* _Recorded information_:

Definition intoTheNextRun : Run nat :=
  default (launch baseAlone connectedState)
    (@runSchedule nat (scripted healthy) baseAlone "1.4.0" defaultOptions
       [name.IstioBaseComponentName; name.IstioBaseComponentName]
       (launchFrom (gates afterBaseAlone) baseAlone connectedState)).

(** ** Further vocabulary: reads that fail, computations that return *)

Section FirstRead.
Context {W : Type} `{!Collaborators W}.

(** The first read that a poll makes for an object of a kind the waiter
    looks at fails in world [w] with error [e], and leaves world [w1]. *)
Definition firstReadFails (o : K8sObject) (w : W) (e : error) (w1 : W) : Prop :=
  (Kind o = "Namespace" /\ GetNamespace (Name o) w = (inr e, w1))
  \/ (Kind o = "Pod" /\ GetPod (Namespace o) (Name o) w = (inr e, w1))
  \/ (Kind o = "ReplicationController"
      /\ GetReplicationController (Namespace o) (Name o) w = (inr e, w1))
  \/ (Kind o = "Deployment" /\ GetDeployment (Namespace o) (Name o) w = (inr e, w1))
  \/ (Kind o = "DaemonSet" /\ GetDaemonSet (Namespace o) (Name o) w = (inr e, w1))
  \/ (Kind o = "StatefulSet" /\ GetStatefulSet (Namespace o) (Name o) w = (inr e, w1))
  \/ (Kind o = "ReplicaSet" /\ GetReplicaSet (Namespace o) (Name o) w = (inr e, w1))
  \/ (Kind o = "Service" /\ GetService (Namespace o) (Name o) w = (inr e, w1)).

End FirstRead.

(** A computation returns: it does not panic, whatever the state it starts
    in, connected or not. *)
Definition returns {W A} (m : M W A) : Prop :=
  forall s, exists a s', m s = Ret a s'.

Definition aPod : K8sObject := mkK8sObject "" "Pod" "istio-pilot-6c5f" "istio-system" ∅.

Definition dryRunOptions : InstallOptions :=
  mkInstallOptions true false false (60 * Second) "" "".

(* ===================================================================== *)
(** * Part II: properties *)
(* ===================================================================== *)

(** ** The object orderer *)

(** The priorities of the group/kind pairs the [switch] lists. *)
Lemma defaultObjectOrder_listed (n ns : string) (l : gmap string string) :
  defaultObjectOrder (mkK8sObject "apiextensions.k8s.io" "CustomResourceDefinition" n ns l) = -1000
  /\ defaultObjectOrder (mkK8sObject "" "ServiceAccount" n ns l) = 1
  /\ defaultObjectOrder (mkK8sObject "rbac.authorization.k8s.io" "ClusterRole" n ns l) = 1
  /\ defaultObjectOrder (mkK8sObject "rbac.authorization.k8s.io" "ClusterRoleBinding" n ns l) = 2
  /\ defaultObjectOrder (mkK8sObject "" "ConfigMap" n ns l) = 100
  /\ defaultObjectOrder (mkK8sObject "extensions" "Deployment" n ns l) = 1000
  /\ defaultObjectOrder (mkK8sObject "app" "Deployment" n ns l) = 1000
  /\ defaultObjectOrder (mkK8sObject "apps" "Deployment" n ns l) = 1000
  /\ defaultObjectOrder (mkK8sObject "autoscaling" "HorizontalPodAutoscaler" n ns l) = 1001
  /\ defaultObjectOrder (mkK8sObject "" "Service" n ns l) = 10000.
Proof. repeat split; reflexivity. Qed.

Lemma endsWith_append (g suffix : string) : endsWith suffix (g +:+ suffix) = true.
Proof.
  induction g as [|a g IH]; simpl.
  - destruct suffix; simpl; [done|]. by rewrite Ascii.eqb_refl, String.eqb_refl.
  - rewrite IH. apply orb_true_r.
Qed.

(** A Deployment is scored 1000 in every API group: in the two groups the
    [switch] lists, and by the default branch in all others. *)
Lemma defaultObjectOrder_Deployment (o : K8sObject) :
  Kind o = "Deployment" -> defaultObjectOrder o = 1000.
Proof.
  intros Hk. unfold defaultObjectOrder. rewrite Hk.
  pose proof (endsWith_append (Group o) "/Deployment") as Hends.
  change (Group o +:+ "/" +:+ "Deployment") with (Group o +:+ "/Deployment").
  repeat match goal with
         | |- context [String.eqb ?gk ?lit] =>
             destruct (String.eqb_spec gk lit) as [Heq|_];
             [ try (rewrite Heq in Hends; vm_compute in Hends; discriminate Hends) | ]
         end; reflexivity.
Qed.
(** C6. Appearance extraction is gated by the weights, and a failed
    back end is harmless. Construction of a tracker always succeeds; a
    calculator whose [Initialize] failed is in the table for no object type
    (every calculator in the table was initialised successfully).
    [CalcEmbeddins] always returns, with one descriptor per region; the
    histogram of a region is the extracted one when the [DistHist] weight
    is strictly positive and is left empty otherwise; the embedding is left
    empty when the [DistFeatureCos] weight is not strictly positive and when
    the table has no calculator for the region's type, and is the
    calculator's output otherwise. *)
Theorem C6_appearance_gating (settings : TrackerSettings) :
  (∃ t0, CTracker_new settings = Some t0
     ∧ (∀ ty c, m_embCalculators t0 !! ty = Some c →
          Initialize (ec_cfgName c) (ec_weightsName c) (ec_inputLayer c) = true)
     ∧ (∀ p ty, p ∈ m_embeddings settings →
          Initialize (m_embeddingCfgName p) (m_embeddingWeightsName p)
                     (m_inputLayer p) = false →
          m_embCalculators t0 !! ty ≠ Some (make_embCalc p)))
  ∧ ∀ (t : CTracker D) (regions : regions_t) (currFrame : cv.UMat),
      ∃ embs, CalcEmbeddins t [] regions currFrame = Some embs
        ∧ length embs = length regions
        ∧ ∀ j reg e, regions !! j = Some reg → embs !! j = Some e →
            ((0 < m_distType (m_settings t) tracking.DistHist)%Q →
               m_hist e = hist_of currFrame reg)
            ∧ (¬ (0 < m_distType (m_settings t) tracking.DistHist)%Q →
               m_hist e = [])
            ∧ (¬ (0 < m_distType (m_settings t) tracking.DistFeatureCos)%Q →
               m_embedding e = [])
            ∧ (m_embCalculators t !! m_type reg = None → m_embedding e = [])
            ∧ (∀ c, (0 < m_distType (m_settings t) tracking.DistFeatureCos)%Q →
                 m_embCalculators t !! m_type reg = Some c →
                 m_embedding e = Calc c currFrame (m_brect reg)).
Proof.
  split.
  - destruct (CTracker_new_eq settings) as (t0 & E0 & _ & _ & _ & _ & _ & Hreg).
    exists t0. split; [done|]. split.
    + intros ty c Ec. rewrite Hreg in Ec.
      by apply first_backend_initialized in Ec as [? _].
    + intros p ty Hp Hfail Ec. rewrite Hreg in Ec.
      apply first_backend_initialized in Ec as [Hinit _].
      simpl in Hinit. congruence.
  - intros t regions currFrame.
    exists (region_embedding t currFrame <$> regions).
    split; [apply CalcEmbeddins_eq|]. split; [apply length_fmap|].
    intros j reg e Er Ee. rewrite list_lookup_fmap, Er in Ee.
    injection Ee as <-.
    unfold region_embedding, emb_stage, hist_stage, emb_of.
    destruct (Qgtb (m_distType (m_settings t) tracking.DistHist) 0) eqn:Eh;
      destruct (Qgtb (m_distType (m_settings t) tracking.DistFeatureCos) 0) eqn:Ef;
      try apply Qgtb_true in Eh; try apply Qgtb_false in Eh;
      try apply Qgtb_true in Ef; try apply Qgtb_false in Ef;
      simpl; destruct (m_embCalculators t !! m_type reg) as [c0|] eqn:Ec; simpl;
      repeat split; try done; try (intros; exfalso; lra);
      try (intros c _ [= <-]; done).
Qed.

(** C8. The stored previous frame. A new tracker holds the empty image.
    [Update] first runs [UpdateTrackingState], which leaves [m_prevFrame]
    as it was (so the track updates of this call read the frame of the
    previous call), and then stores a copy of [currFrame]: after the call
    [m_prevFrame] equals the [currFrame] passed to it, and the tracks and
    the counter are those computed by [UpdateTrackingState]. *)
Theorem C8_prev_frame :
  solver_contract →
  (∀ settings, ∃ t0 : CTracker D,
      CTracker_new settings = Some t0 ∧ m_prevFrame t0 = cv.UMat_default)
  ∧ ∀ sched (t : CTracker D) regions currFrame fps,
      schedule sched → is_Some (m_SPCalculator t) →
      ∃ kept t1 t2,
        UpdateTrackingState_sched sched t regions currFrame fps = Some t1
        ∧ t1 = next_state t regions currFrame fps kept
        ∧ m_prevFrame t1 = m_prevFrame t
        ∧ Update_sched sched t regions currFrame fps = Some t2
        ∧ m_prevFrame t2 = currFrame
        ∧ m_tracks t2 = m_tracks t1
        ∧ m_nextTrackID t2 = m_nextTrackID t1
        ∧ m_settings t2 = m_settings t1
        ∧ m_SPCalculator t2 = m_SPCalculator t1
        ∧ m_embCalculators t2 = m_embCalculators t1.
Proof.
  intros Hsolver. split.
  - intros settings.
    destruct (CTracker_new_eq settings) as (t0 & E0 & _ & _ & _ & Hp & _).
    by exists t0.
  - intros sched t regions currFrame fps Hsched Hsp.
    destruct (UpdateTrackingState_sched_eq sched t regions currFrame fps
                Hsolver Hsp Hsched) as (kept & _ & _ & E).
    eexists kept, _, _. split; [exact E|]. split; [done|]. split; [done|].
    unfold Update_sched. rewrite E. simpl. done.
Qed.

Lemma run_from_indep (scheds1 scheds2 : nat → nat → list nat)
    (inputs : list (regions_t * cv.UMat * track_t)) :
  (∀ k, schedule (scheds1 k)) → (∀ k, schedule (scheds2 k)) →
  ∀ k t, run_from scheds1 k t inputs = run_from scheds2 k t inputs.
Proof.
  intros H1 H2. induction inputs as [|[[regions currFrame] fps] inputs IH];
    intros k t; simpl; [done|].
  rewrite (Update_sched_indep (scheds1 k) (scheds2 k)) by done.
  destruct (Update_sched (scheds2 k) t regions currFrame fps); [|done].
  by rewrite IH.
Qed.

* _What the exercise asks_: Looking back over the data above, restate word for word the lines that begin at the line with "(every calculator in" and end at the line with "(m_inputLayer p) = false", inclusive.

* _Answer for this exercise_:
    (every calculator in the table was initialised successfully).
    [CalcEmbeddins] always returns, with one descriptor per region; the
    histogram of a region is the extracted one when the [DistHist] weight
    is strictly positive and is left empty otherwise; the embedding is left
    empty when the [DistFeatureCos] weight is not strictly positive and when
    the table has no calculator for the region's type, and is the
    calculator's output otherwise. *)
Theorem C6_appearance_gating (settings : TrackerSettings) :
  (∃ t0, CTracker_new settings = Some t0
     ∧ (∀ ty c, m_embCalculators t0 !! ty = Some c →
          Initialize (ec_cfgName c) (ec_weightsName c) (ec_inputLayer c) = true)
     ∧ (∀ p ty, p ∈ m_embeddings settings →
          Initialize (m_embeddingCfgName p) (m_embeddingWeightsName p)
                     (m_inputLayer p) = false →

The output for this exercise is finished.